= Changzhou needlework embroidery =

Changzhou Needlework Embroidery (), or Free Stitch Embroidery, was founded in 1920 by lady Yang Shouyu (杨守玉, 1896–1981, Changzhou, Jiangsu), the younger cousin of Liu Haisu (刘海粟). She was a contemporary artist of embroidery and the master of Changzhou needlework embroidery. Changzhou needlework embroidery is the combination of the traditional Chinese embroidery and the Western oil painting.

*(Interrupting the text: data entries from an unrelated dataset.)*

Lemma count_commits_from (data : list string) : forall acc : list (string * Z),
  NoDup (dict_keys acc) ->
  Forall (fun kv : string * Z => 1 <= kv.2) acc ->
  let d := count_commits acc data in
  NoDup (dict_keys d) /\
  Forall (fun kv : string * Z => 1 <= kv.2) d /\
  py_sum (snd <$> d) = py_sum (snd <$> acc) + Z.of_nat (length data) /\
  (forall date,
     default 0 (dict_get date d)
     = default 0 (dict_get date acc)
       + Z.of_nat (length (filter (fun c => String.substring 0 10 c = date) data))) /\
  (forall date,
     date ∈ dict_keys d
     <-> date ∈ dict_keys acc \/ exists c, c ∈ data /\ String.substring 0 10 c = date).
Proof.
  induction data as [|c data IH]; intros acc Hnd Hpos; cbv zeta.
  - change (count_commits acc []) with acc.
    split; [exact Hnd|]. split; [exact Hpos|]. split; [simpl; lia|]. split.
    + intros date. simpl. lia.
    + intros date. split; [auto|]. intros [H|(c & Hc & _)]; [exact H|].
      now apply elem_of_nil in Hc.
  - rewrite count_commits_cons.
    set (k := String.substring 0 10 c).
    assert (Hget : 0 <= default 0 (dict_get k acc)).
    { destruct (dict_get k acc) as [v|] eqn:E; simpl; [|lia].
      apply dict_get_elem in E. rewrite Forall_forall in Hpos.
      specialize (Hpos _ E). simpl in Hpos. lia. }
    destruct (IH (dict_incr k acc)) as (N & P & S & G & K).
    { now apply dict_set_NoDup. }
    { apply dict_set_Forall; [|exact Hpos]. intros k'. simpl. lia. }
    split; [exact N|]. split; [exact P|]. split; [|split].
    + rewrite S. unfold dict_incr. rewrite dict_set_sum. simpl length. lia.
    + intros date. rewrite G. rewrite filter_cons. fold k.
      destruct (decide (k = date)) as [->|Hne].
      * unfold dict_incr. rewrite dict_get_set_eq. simpl. lia.
      * unfold dict_incr. rewrite dict_get_set_ne by exact Hne. lia.
    + intros date. rewrite K. unfold dict_incr. rewrite dict_set_key_iff.
      split.
      * intros [[->|H]|(c' & Hc' & E)].
        -- right. exists c. split; [apply elem_of_cons; now left | reflexivity].
        -- now left.
        -- right. exists c'. split; [apply elem_of_cons; now right | exact E].
      * intros [H|(c' & Hc' & E)]; [left; now right|].
        apply elem_of_cons in Hc' as [->|Hc']; [left; left; now symmetry|].
        right. exists c'. split; assumption.
Qed.
(** * Music-Listener-API: the in-memory catalog store of [musicListnerApi.go]

    A shallow embedding of the eight HTTP handlers and of the package-level
    state they share.  Go slices are modelled as the language has them: a
    header (pointer, length, capacity) over a backing array that lives in a
    memory, so that two headers over one array see each other's writes.  The
    handlers are state transformers over the package variables [users],
    [playlists], [randSrc] and the two memories of backing arrays.

    Every handler runs between [mu.Lock()] and the deferred [mu.Unlock()];
    the model is the sequential one the lock gives. *)

From Stdlib Require Import ZArith DecimalString.
From Stdlib Require DecimalZ DecimalPos.
From stdpp Require Import gmap strings list fin_maps.

(** ** Data model *)

(** [type Song struct] *)
Module Song.
Record t := mk { ID : string; Name : string; Composer : string; URL : string }.
Definition zero : t := mk "" "" "" "".
Definition set_ID (id : string) (s : t) : t := mk id (Name s) (Composer s) (URL s).
End Song.

(** A slice header.  All slices of the program start at the first cell of
    their backing array; [ptr] is the index of that array in the memory of
    its element type. *)
Record slice := Slice { ptr : nat; len : nat; cap : nat }.

(** The nil slice, also the zero value of a slice-typed field. *)
Definition nilSlice : slice := Slice 0 0 0.

(** [type Playlist struct] *)
Module Playlist.
Record t := mk { ID : string; Name : string; Songs : slice }.
Definition zero : t := mk "" "" nilSlice.
Definition set_Songs (s : slice) (p : t) : t := mk (ID p) (Name p) s.
End Playlist.

(** [type User struct] *)
Module User.
Record t := mk { ID : string; SecretCode : string; Name : string;
                 Email : string; Playlists : slice }.
Definition set_ID (id : string) (u : t) : t :=
  mk id (SecretCode u) (Name u) (Email u) (Playlists u).
Definition set_SecretCode (c : string) (u : t) : t :=
  mk (ID u) c (Name u) (Email u) (Playlists u).
Definition set_Playlists (s : slice) (u : t) : t :=
  mk (ID u) (SecretCode u) (Name u) (Email u) s.
End User.

(** The JSON documents that [json.Decoder] reads and [json.Encoder] writes:
    the same records with the slices spelled out as sequences. *)
Module PlaylistJSON.
Record t := mk { ID : string; Name : string; Songs : list Song.t }.
End PlaylistJSON.

Module UserJSON.
Record t := mk { ID : string; SecretCode : string; Name : string;
                 Email : string; Playlists : list PlaylistJSON.t }.
End UserJSON.

(** ** The Go runtime: slices over backing arrays *)

Inductive elemType := SongElem | PlaylistElem.

(** The capacity the runtime picks when [append] has to move a slice
    (element type, old capacity, needed length) and the capacity
    [encoding/json] leaves on a decoded slice (element type, length).  Go
    leaves both to the implementation; the handlers are modelled for any
    choice. *)
Class GoRuntime := {
  growslice : elemType → nat → nat → nat;
  decodecap : elemType → nat → nat
}.
(** * Runnable, Hook, Test and the suite DSL of the TypeScript port of Mocha

    A shallow embedding of [runnable.ts], [hook.ts], the test class, the
    functions common to the DSL interfaces, the error factories of
    [errors.ts] and the stats collector.

    JavaScript objects become records and assignments become record updates.
    The closure that one call of [Runnable.prototype.run] creates becomes an
    explicit environment, kept with the runnable and the clock in a [World].
    What the code hands to its collaborators is recorded in a trace: the call
    of the user's function, the call [fn(err)] of the completion callback, an
    ['error'] event.  The user's function is described by what it does to the
    runnable while it is called and by the events it causes afterwards.  A
    call that can throw returns the state it leaves together with what it
    returned or threw.

    Numbers are the integers and [NaN]: clock values and durations are
    integers, a threshold is whatever number [timeout(ms)] stored, and a slow
    threshold may in addition be [undefined].  Fractions and the infinities
    are not represented.  Live test objects that refer to each other are
    addresses in a store. *)

From stdpp Require Import base strings pretty list gmap.
From Stdlib Require Import ZArith Lia.

Local Open Scope Z_scope.
Local Open Scope string_scope.

(** ** JavaScript values *)

Module Js.

(** Which constructor built an error object ([global.Error] or
    [global.TypeError]). *)
Inductive ErrorClass := ClsError | ClsTypeError.

(** A number: an integer or [NaN]. *)
Inductive number := NaN | Num (z : Z).

(** The values that flow through the completion callback, are thrown, or are
    stored as errors.  [VError] stands for every value [err] with
    [err instanceof Error] or whose class string is ['[object Error]'];
    [VObject] for a value whose class string is ['[object Object]'] (it
    carries what [JSON.stringify] makes of it); [VFunction] for a function
    with its source text; [VOther] for any other object (it carries what
    string concatenation makes of it).  A conversion to text yields the text
    or raises an exception, as [JSON.stringify] does on a cyclic object and
    concatenation on a symbol.  The flag [fns] of an object says whether one
    of its properties holds a function. *)
Inductive value :=
| VUndefined
| VNull
| VBool (b : bool)
| VNum (n : Z)
| VNaN
| VStr (s : string)
| VSymbol (description : string)
| VFunction (src : string)
| VError (cls : ErrorClass) (message : string) (code : option string)
         (info : errinfo)
| VObject (json : conv) (fns : bool)
| VOther (str : conv) (fns : bool)
(** The further properties of an error object: those the error factories of
    [errors.ts] assign, or ([InfoCustom]) properties of the user's own. *)
with errinfo :=
| InfoNone
| InfoTimeout (timeout : number) (file : string)
| InfoValue (valueType : string) (value_ : value)
| InfoArgument (argument : string) (expected : option string) (actual : string)
| InfoCustom (fns : bool)
with conv :=
| Text (s : string)
| Raises (e : value).

(** [a === b], [a < b] and string concatenation on numbers. *)
Definition strictEq (a b : number) : bool :=
  match a, b with
  | Num x, Num y => (x =? y)%Z
  | _, _ => false
  end.

Definition ltb (a b : number) : bool :=
  match a, b with
  | Num x, Num y => (x <? y)%Z
  | _, _ => false
  end.

Definition numberToString (n : number) : string :=
  match n with NaN => "NaN" | Num z => pretty z end.

(** Truthiness, as [if (v)] and [!v] see it. *)
Definition truthy (v : value) : bool :=
  match v with
  | VUndefined | VNull | VNaN => false
  | VBool b => b
  | VNum n => negb (n =? 0)%Z
  | VStr s => negb (String.eqb s "")
  | VSymbol _ | VFunction _ | VError _ _ _ _ | VObject _ _ | VOther _ _ => true
  end.

(** [err instanceof Error || toString.call(err) === '[object Error]'] *)
Definition isErrorLike (v : value) : bool :=
  match v with VError _ _ _ _ => true | _ => false end.

(** [Object.prototype.toString.call(err) === '[object Object]'] *)
Definition isPlainObject (v : value) : bool :=
  match v with VObject _ _ => true | _ => false end.

(** The [typeof] operator. *)
Definition typeof (v : value) : string :=
  match v with
  | VUndefined => "undefined"
  | VNull => "object"
  | VBool _ => "boolean"
  | VNum _ | VNaN => "number"
  | VStr _ => "string"
  | VSymbol _ => "symbol"
  | VFunction _ => "function"
  | VError _ _ _ _ | VObject _ _ | VOther _ _ => "object"
  end.

Definition errorName (c : ErrorClass) : string :=
  match c with ClsError => "Error" | ClsTypeError => "TypeError" end.

(** [new Errors.Error(message)] and [new Errors.TypeError(message)]: plain
    wrappers around the global constructors, no [code] assigned. *)
Definition newError (msg : string) : value := VError ClsError msg None InfoNone.
Definition newTypeError (msg : string) : value :=
  VError ClsTypeError msg None InfoNone.

(** String coercion, as in ['text' + v]; a symbol cannot be coerced. *)
Definition toString (v : value) : conv :=
  match v with
  | VUndefined => Text "undefined"
  | VNull => Text "null"
  | VBool true => Text "true"
  | VBool false => Text "false"
  | VNum n => Text (pretty n)
  | VNaN => Text "NaN"
  | VStr s => Text s
  | VSymbol _ => Raises (newTypeError "Cannot convert a Symbol value to a string")
  | VFunction src => Text src
  | VError c m _ _ =>
      Text (if String.eqb m "" then errorName c else errorName c +:+ ": " +:+ m)
  | VObject _ _ => Text "[object Object]"
  | VOther s _ => s
  end.

(** [JSON.stringify(v)], used by the source only on [VObject] values. *)
Definition jsonStringify (v : value) : conv :=
  match v with
  | VObject j _ => j
  | _ => toString v
  end.

Definition message (v : value) : option string :=
  match v with VError _ m _ _ => Some m | _ => None end.

Definition code (v : value) : option string :=
  match v with VError _ _ c _ => c | _ => None end.

Definition info (v : value) : errinfo :=
  match v with VError _ _ _ i => i | _ => InfoNone end.

(** The value is an object or a function, not a primitive: a reference to
    it is a reference to a live object. *)
Definition isObject (v : value) : bool :=
  match v with
  | VFunction _ | VError _ _ _ _ | VObject _ _ | VOther _ _ => true
  | _ => false
  end.

(** The value is a function or has a property that holds one. *)
Fixpoint carriesFunction (v : value) : bool :=
  match v with
  | VFunction _ => true
  | VError _ _ _ i => infoCarriesFunction i
  | VObject _ f | VOther _ f => f
  | _ => false
  end
with infoCarriesFunction (i : errinfo) : bool :=
  match i with
  | InfoValue _ v => carriesFunction v
  | InfoCustom f => f
  | _ => false
  end.

End Js.

Import Js.

(** ** Suites

    Modelled from the spec: [suite.ts] is not under src/.  A suite has a
    title, a [pending] flag, a [root] flag (true only for the implicit
    top-level suite), an id and a weak back-reference to its parent; pending
    is inherited from an ancestor suite; the title path of a suite is the
    title path of its parent followed by its own title, the synthetic root
    contributing nothing. *)

Inductive Suite :=
| MkSuite (s_title : string) (s_pending s_root : bool) (s_id : string)
          (s_file : option string) (s_parent : SuiteParent)
with SuiteParent :=
| NoParent
| Parent (s : Suite).

Definition s_title (s : Suite) : string := let '(MkSuite t _ _ _ _ _) := s in t.
Definition s_pending (s : Suite) : bool := let '(MkSuite _ p _ _ _ _) := s in p.
Definition s_root (s : Suite) : bool := let '(MkSuite _ _ r _ _ _) := s in r.
Definition s_id (s : Suite) : string := let '(MkSuite _ _ _ i _ _) := s in i.
Definition s_file (s : Suite) : option string := let '(MkSuite _ _ _ _ f _) := s in f.
Definition s_parent (s : Suite) : SuiteParent := let '(MkSuite _ _ _ _ _ p) := s in p.

(** Modelled from the spec: [Suite.prototype.isPending] is not under src/;
    a suite is pending when its own flag is set or an ancestor is pending. *)
Fixpoint suite_isPending (s : Suite) : bool :=
  match s with
  | MkSuite _ p _ _ _ par =>
      p || match par with NoParent => false | Parent s' => suite_isPending s' end
  end.

(** Modelled from the spec: [Suite.prototype.titlePath] is not under src/. *)
Fixpoint suite_titlePath (s : Suite) : list string :=
  match s with
  | MkSuite t _ root _ _ par =>
      match par with NoParent => [] | Parent s' => suite_titlePath s' end
      ++ (if root then [] else [t])
  end.

(** [Array.prototype.join(' ')] *)
Fixpoint join_sp (l : list string) : string :=
  match l with
  | [] => ""
  | [x] => x
  | x :: l' => x +:+ " " +:+ join_sp l'
  end.

(** Modelled from the spec: [Suite.prototype.fullTitle] is not under src/. *)
Definition suite_fullTitle (s : Suite) : string := join_sp (suite_titlePath s).

(** The suites from [s] up to the top of its parent chain. *)
Fixpoint suite_chain (s : Suite) : list Suite :=
  s :: match s with
       | MkSuite _ _ _ _ _ NoParent => []
       | MkSuite _ _ _ _ _ (Parent s') => suite_chain s'
       end.

(** ** Runnable: the data model of [runnable.ts] *)

(** [Runnable.constants] *)
Inductive RunnableState := STATE_FAILED | STATE_PASSED | STATE_PENDING.

(** The argument of the overloaded accessors [timeout(ms)] and [slow(ms)],
    of declared type [number | string]; [MsUndefined] is the call without an
    argument. *)
Inductive msArg := MsUndefined | MsNum (n : number) | MsStr (s : string).

(** What a call of an overloaded accessor yields: [this], a value, or an
    exception. *)
Inductive answer (A : Type) :=
| This
| Value (a : A)
| Throws (e : value).
Arguments This {A}.
Arguments Value {A} a.
Arguments Throws {A} e.

(** What a thenable does with the two handlers it is given. *)
Inductive settle := Fulfil | Reject (reason : value).

(** What the user's function returns: a thenable, or anything else.  Of a
    thenable the model keeps what its [then] method does while it is called:
    the handlers it invokes at once, in order, and the exception it raises
    at the end, if any.  A promise invokes nothing at once and raises
    nothing. *)
Inductive retval :=
| RPlain (v : value)
| RThenable (sync : list settle) (raises : option value).

Definition promise : retval := RThenable [] None.

(** What the user's function does while it is being called: let time pass,
    invoke the completion callback it was handed (explicit async mode only)
    or call [this.timeout(ms)]; and how the call ends: it returns, throws, or
    calls [this.skip()] (which throws the [Pending] marker).  The function
    has no handler of its own: an exception raised by one of its calls ends
    it there. *)
Inductive action := ATick (dt : Z) | ADone (v : value) | ATimeout (ms : msArg).
Inductive ending := EReturn (res : retval) | EThrow (v : value) | ESkip.
Record Body := mkBody { acts : list action; fin : ending }.

(** The [fn] field: absent, a truthy value without a [call] method, or a
    function with its source text, its declared arity [fn.length] and its
    behaviour. *)
Inductive Fn :=
| FnAbsent
| FnNotCallable (str : string) (len : option nat)
| FnFunction (src : string) (len : nat) (beh : Body).

(** [this.timer]: never set, holding an armed timeout whose callback captured
    [ms], or holding a handle that was cleared or has fired. *)
Inductive Timer := NoTimer | Armed (ms : number) | Stale.

(** The part of the execution context the source reads: [ctx.currentTest]
    (title and id) and whether [ctx.runnable] exists. *)
Record Context := mkContext {
  currentTest : option (string * string);
  hasRunnable : bool
}.

Record Runnable := mkRunnable {
  title : string;
  fn : Fn;
  body : string;
  async : option nat;
  sync : bool;
  _timeout : number;
  _slow : option number;
  _retries : Z;
  _currentRetry : Z;
  _allowedGlobals : option (list string);
  id : string;
  type_ : option string;
  timedOut : bool;
  pending : bool;
  parent : option Suite;
  duration : option Z;
  file : option string;
  callback : bool;
  timer : Timer;
  ctx : option Context;
  allowUncaught : bool;
  asyncOnly : bool;
  state : option RunnableState;
  err : option value
}.

(** Field assignments [this.f = x]. *)
Definition with_timeout (x : number) (r : Runnable) : Runnable :=
  mkRunnable (title r) (fn r) (body r) (async r) (sync r) x (_slow r)
    (_retries r) (_currentRetry r) (_allowedGlobals r) (id r) (type_ r)
    (timedOut r) (pending r) (parent r) (duration r) (file r) (callback r)
    (timer r) (ctx r) (allowUncaught r) (asyncOnly r) (state r) (err r).

Definition with_slow (x : option number) (r : Runnable) : Runnable :=
  mkRunnable (title r) (fn r) (body r) (async r) (sync r) (_timeout r) x
    (_retries r) (_currentRetry r) (_allowedGlobals r) (id r) (type_ r)
    (timedOut r) (pending r) (parent r) (duration r) (file r) (callback r)
    (timer r) (ctx r) (allowUncaught r) (asyncOnly r) (state r) (err r).

Definition with_retries (x : Z) (r : Runnable) : Runnable :=
  mkRunnable (title r) (fn r) (body r) (async r) (sync r) (_timeout r)
    (_slow r) x (_currentRetry r) (_allowedGlobals r) (id r) (type_ r)
    (timedOut r) (pending r) (parent r) (duration r) (file r) (callback r)
    (timer r) (ctx r) (allowUncaught r) (asyncOnly r) (state r) (err r).

Definition with_currentRetry (x : Z) (r : Runnable) : Runnable :=
  mkRunnable (title r) (fn r) (body r) (async r) (sync r) (_timeout r)
    (_slow r) (_retries r) x (_allowedGlobals r) (id r) (type_ r) (timedOut
    r) (pending r) (parent r) (duration r) (file r) (callback r) (timer r)
    (ctx r) (allowUncaught r) (asyncOnly r) (state r) (err r).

==Manufacturing processes==
Doing Changzhou needlework embroidery requires some oil painting skills because the first step is to draw a draft. And then the embroidery can be done. The production of Changzhou needlework embroidery requires piercing three layers of cloth. The first layer, according to the painted draft and the color lumps, is to make the background colored, cursorily. The thread should be thicker and longer. The second layer needs careful dealing and should pay attention to the production orders. The larger and back area needs to be done first and the following is the smaller and front part. In addition, the most important part has to do some further dealing. The third layer is to process meticulously and pay more attention to the changes of lines, lights and colors.

==Characteristics==
One characteristic of the Changzhou needlework embroidery is ‘disorder’. However, the "disorder" doesn't mean "being unsystematic". It has its own rules. Another is paying more attention to the color effects. Changzhou needlework embroidery has more layers than other embroidery so as to have different color effects.
When a work is done, it seems just like an oil painting.